AdrianaC More than 1 year ago
4.5 stars An addictive and irresistible read with an unreliable narrator, because she cannot distinguish what is real and what isn´t. Alex was diagnosed with schizophrenia at thirteen years old and a year later was added paranoia to her diagnosis, so Alex is not sure if what she sees is real or not, so she carries a camera ans constantly takes pictures of all the things to help her discover if it's real. And she's about to enter her senior year at a new school, so she´ll be the new girl, which is a good thing for her because nobody knows about her. At her new school she meets Miles, a quirky guy whom may or may not be someone she knew as a child and leave an impression. But Miles is not an easy person to deal with, he´s little anti-social and extremely intelligent. But somehow they work together and have a very good chemistry between them (is not instant love). I really loved them together! Made You Up is a book that surprised me, because I didn´t expect to liked it so much, I LOVED IT !, why? because the whole time I was reading it, I was questioning everything, not knowing what was real and what was imagined by Alex and that was great. The plot is fresh and unique (at least for me). I recommend this book to those that like contemporary novels with a little of mystery.

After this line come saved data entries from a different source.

(* ===== verification/StageDecisions.v ===== *)
(** * Recording decisions and deciding a stage (storage/workflow.py, api/policy.py)

    A decision is an immutable row: recording one applies it to its target and
    to the stage checklist, replaying it returns the row and does nothing.
    [decide_approval_stage] is the whole endpoint, every check and write of it in
    order; it runs in one transaction, so an exception leaves the database as it
    was. *)

From stdpp Require Import base list strings option pretty sets gmap.
From Stdlib Require Import ZArith Lia.
From S2P Require Import Prelude Py Dates Sql Schema PolicyDoc Rbac PolicyStore Queue Workflow Stages.

Open Scope nat_scope.

Section Decide.
Context `{PyHost} `{Digest}.

(** ** [record_decision] *)

Definition decision_key (target_type target_id decision rationale actor_ref : string) : string :=
  entity_id [Some "governance-decision"; Some target_type; Some target_id; Some decision;
             Some rationale; Some actor_ref].

Definition decision_row (now : string) (target : decision_target)
    (target_type target_id decision rationale actor_ref : string) : governance_decision :=
  mk_governance_decision (decision_key target_type target_id decision rationale actor_ref)
    (tgt_tenant_id target) (tgt_project target) (tgt_environment target) (tgt_application_name target)
    target_type target_id decision rationale actor_ref now.

Definition record_decision (now target_type target_id decision rationale actor_ref : string)
    (tenant_id : option string) (d : db) : res (governance_decision * db) :=
  let! target := load_decision_target d target_type target_id tenant_id in
  let decision_id := decision_key target_type target_id decision rationale actor_ref in
  match lookup_key gd_decision_id decision_id (governance_decisions d) with
  | Some existing => Ok (existing, d)
  | None =>
      let row := decision_row now target target_type target_id decision rationale actor_ref in
      let d := set_governance_decisions
        (insert_or_ignore gd_decision_id row (governance_decisions d)) d in
      let d := apply_decision_status now target_type target_id decision d in
      let! d := sync_decision_to_stages now target_type target_id decision actor_ref decision_id d in
      Ok (row, d)
  end.

(** ** [decide_approval_stage] *)

(** the target the access checks see *)
Definition stage_target (s : approval_stage) : target :=
  mk_target (st_tenant_id s) (Some (st_project s)) (Some (st_environment s)) (Some "approval_stage") false.

Definition SOD_MAKER : string :=
  "Segregation of duties: a user cannot record a decision on work they originated".
Definition SOD_SIBLING : string :=
  "Segregation of duties: each approval stage of a subject must be decided by a different person".

Record stage_response := mk_stage_response {
  rs_stage : approval_stage;
  rs_decision : governance_decision;
  rs_stages : list approval_stage;
  rs_subject_status : string
}.

Definition stage_audit (actor : ActorContext) (s : approval_stage) (decision : string) : audit_entry :=
  mk_audit_entry (user_ref actor) "stage.decide" (st_tenant_id s) "approval_stage" (st_stage_id s)
    (PDict [("decision", PStr decision); ("subject_type", PStr (st_subject_type s));
            ("subject_id", PStr (st_subject_id s)); ("stage_index", PInt (st_stage_index s));
            ("required_role", PStr (st_required_role s)); ("policy_tenant", PStr (st_policy_tenant s));
            ("policy_version", PInt (st_policy_version s))]).

(** the checks, in the order of the endpoint *)
Definition stage_guards (actor : ActorContext) (s : approval_stage) (d : db) : res unit :=
  let! subject := load_stage_subject d s in
  let! _ := throw_if (negb (stage_subject_undecided s subject))
    (HTTPException 409 "the subject of this stage has already been decided") in
  let! _ := throw_if (mem (st_status s) ["approved"; "rejected"])
    (HTTPException 409 ("this stage has already been " +:+ st_status s +:+ " and is terminal")) in
  let! _ := throw_if (negb (String.eqb (st_status s) "open"))
    (HTTPException 409 "this stage is not open yet; earlier stages of the sequence must be approved first") in
  let! _ := or_forbidden (let! _ := require_decision d actor (stage_target s) in
                          require_stage_role d actor (st_required_role s) (stage_target s)) in
  let maker := stage_maker d subject in
  let! _ := throw_if (truthy_str maker && bool_decide (maker = Some (user_ref actor)))
    (HTTPException 403 SOD_MAKER) in
  throw_if (actor_decided_sibling_stage d s (user_ref actor)) (HTTPException 403 SOD_SIBLING).

Definition load_stage_or_404 (d : db) (stage_id : string) : res approval_stage :=
  match load_stage d stage_id with
  | Raise (RecordNotFound msg) => Raise (HTTPException 404 msg)
  | c => c
  end.

Definition decide_approval_stage (now : string) (now_dt : Z) (stage_id decision rationale : string)
    (actor : ActorContext) (d : db) : res (stage_response * db) :=
  let! _ := throw_if (negb (mem decision ["approve"; "reject"]))
    (HTTPException 400 "stage decisions must be 'approve' or 'reject'") in
  let! s := load_stage_or_404 d stage_id in
  let! _ := stage_guards actor s d in
  let! recorded := record_decision now "approval_stage" stage_id decision rationale (user_ref actor) None d in
  let (row, d) := recorded : governance_decision * db in
  let d := record_audit (stage_audit actor s decision) d in
  let! d :=
    if String.eqb (st_subject_type s) "review_task"
    then refresh_workflow_state now now_dt
           (Some [(st_tenant_id s, st_project s, st_environment s, st_application_name s)]) d
    else Ok d in
  let! updated := load_stage d stage_id in
  let! subject := load_stage_subject d updated in
  Ok (mk_stage_response updated row
        (list_subject_stages d (st_subject_type s) (st_subject_id s) (Some (st_review_round s)))
        (subject_status subject), d).
End Decide.
(** every round is a well-formed checklist, and a subject that still waits has
    one without an outcome *)
Record reviews_ok (d : db) : Prop := {
  rv_keys : keys_unique st_stage_id (approval_stages d);
  rv_checklist : forall s, s ∈ approval_stages d -> exists mode, checklist mode (round d s);
  rv_undecided : forall s, s ∈ approval_stages d -> undecided_in d s = true -> outcome (round d s) = None
}.

(** the same of the subjects of some type only *)
Record reviews_of (P : string -> Prop) (d : db) : Prop := {
  ro_keys : keys_unique st_stage_id (approval_stages d);
  ro_checklist : forall s, s ∈ approval_stages d -> P (st_subject_type s) -> exists mode, checklist mode (round d s);
  ro_undecided : forall s, s ∈ approval_stages d -> P (st_subject_type s) -> undecided_in d s = true ->
    outcome (round d s) = None
}.

Lemma reviews_ok_of d : reviews_ok d <-> reviews_of (fun _ => True) d.
Proof. split; intros [Hk Hc Hn]; constructor; auto. Qed.

Definition same_round (s s' : approval_stage) : Prop :=
  st_subject_type s = st_subject_type s' /\ st_subject_id s = st_subject_id s' /\
  st_review_round s = st_review_round s'.
#[local] Instance same_round_dec s s' : Decision (same_round s s').
Proof. unfold same_round. apply _. Defined.

Lemma of_round_spec s x :
  of_round (st_subject_type s) (st_subject_id s) (st_review_round s) x = true <-> same_round x s.
Proof. unfold of_round, same_round. rewrite !andb_true_iff, !String.eqb_eq, Z.eqb_eq. tauto. Qed.

Lemma same_round_round d s s' : same_round s s' -> round d s = round d s'.
Proof. intros (E1 & E2 & E3). unfold round. by rewrite E1, E2, E3. Qed.

Lemma same_round_undecided d s s' : same_round s s' -> undecided_in d s = undecided_in d s'.
Proof.
  intros (E1 & E2 & E3). unfold undecided_in, load_stage_subject, stage_subject_undecided. by rewrite E1, E2, E3.
Qed.

Lemma round_same d d' s : approval_stages d' = approval_stages d -> round d' s = round d s.
Proof. intros E. unfold round, list_subject_stages. by rewrite E. Qed.

(** an update of rows of one round leaves the others as they were *)
Lemma round_elsewhere d d' p f s s' :
  keeps_place f -> approval_stages d' = update p f (approval_stages d) ->
  (forall r, r ∈ approval_stages d -> p r = true -> same_round r s) -> ~ same_round s' s ->
  round d' s' = round d s'.
Proof.
  intros Hf E Hp Hne. unfold round, list_subject_stages. rewrite E. f_equal. apply select_update_other.
  intros r Hr Ht. destruct (Hp r Hr Ht) as (E1 & E2 & E3).
  assert (of_round (st_subject_type s') (st_subject_id s') (st_review_round s') r = false) as Hno.
  { apply not_true_is_false. rewrite of_round_spec. intros (F1 & F2 & F3). apply Hne. split_and!; congruence. }
  split; [done|]. rewrite <-Hno. unfold of_round. by destruct (Hf r) as (_ & -> & -> & -> & _).
Qed.

Lemma apply_stage_elsewhere now s dec did actor d d' s' :
  keys_unique st_stage_id (approval_stages d) -> s ∈ approval_stages d ->
  apply_stage_decision now s dec did actor d = Ok d' -> ~ same_round s' s -> round d' s' = round d s'.
Proof.
  intros Hu Hin Hrun Hne. unfold apply_stage_decision in Hrun.
  set (st := if String.eqb dec "approve" then _ else _) in Hrun.
  set (d1 := set_approval_stages _ d) in Hrun.
  assert (round d1 s' = round d s') as E1.
  { eapply (round_elsewhere d d1 _ _ s); [apply keeps_place_stamp|reflexivity| |done].
    intros r Hr Hp. unfold open_stage in Hp. apply andb_prop in Hp as [Hp _]. apply String.eqb_eq in Hp.
    by rewrite (keys_unique_eq st_stage_id _ _ _ Hu Hr Hin Hp). }
  assert (forall x, approval_stages x = approval_stages d1 -> round x s' = round d s') as Hsame
    by (intros x Ex; by rewrite (round_same d1 x s' Ex)).
  destruct (_ =? 0); [injection Hrun as <-; by apply Hsame|].
  destruct (String.eqb st "rejected"); [by apply Hsame; eapply roll_up_stages|].
  destruct (forallb _ _); [by apply Hsame; eapply roll_up_stages|].
  destruct (String.eqb (st_mode s) "sequence"); [|injection Hrun as <-; by apply Hsame].
  injection Hrun as <-. unfold open_next. destruct (find _ _) as [x|] eqn:Ef; [|by apply Hsame].
  rewrite <-E1. eapply (round_elsewhere d1 _ _ _ s); [apply keeps_place_open|reflexivity| |done].
  apply find_some in Ef as [Hx _]. apply list_elem_of_In in Hx.
  change (x ∈ round d1 s) in Hx.
  apply elem_of_round in Hx as [Hx Hxin]. apply of_round_spec in Hx.
  assert (keys_unique st_stage_id (approval_stages d1)) as Hu1 by (apply keys_unique_update; done).
  intros r Hr Hp. unfold pending_stage in Hp. apply andb_prop in Hp as [Hp _]. apply String.eqb_eq in Hp.
  by rewrite (keys_unique_eq st_stage_id _ _ _ Hu1 Hr Hxin Hp).
Qed.

(** a decision never makes a subject wait again *)
Lemma undecided_same d d' s : same_subjects d d' -> undecided_in d' s = undecided_in d s.
Proof. intros Hs. unfold undecided_in. by rewrite (load_stage_subject_same _ _ _ Hs). Qed.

TheThoughtSpot More than 1 year ago
Made you up by Francesca Zappia- Alex goes through each day trying to figure out what is a hallucination and what is real. She keeps her schizophrenia hidden from everyone and deals with it secretly and on her own, besides her family and her therapist. This book contains completely endearing and realistic characters with clever writing and interesting background building. Laugh-out-loud funny at times and empathetic at others, as well as heart-breaking, Made You Up is a must read realistic fiction story with food for thought; 5 stars. The minute I finished reading it, I wanted to turn around and read it all again.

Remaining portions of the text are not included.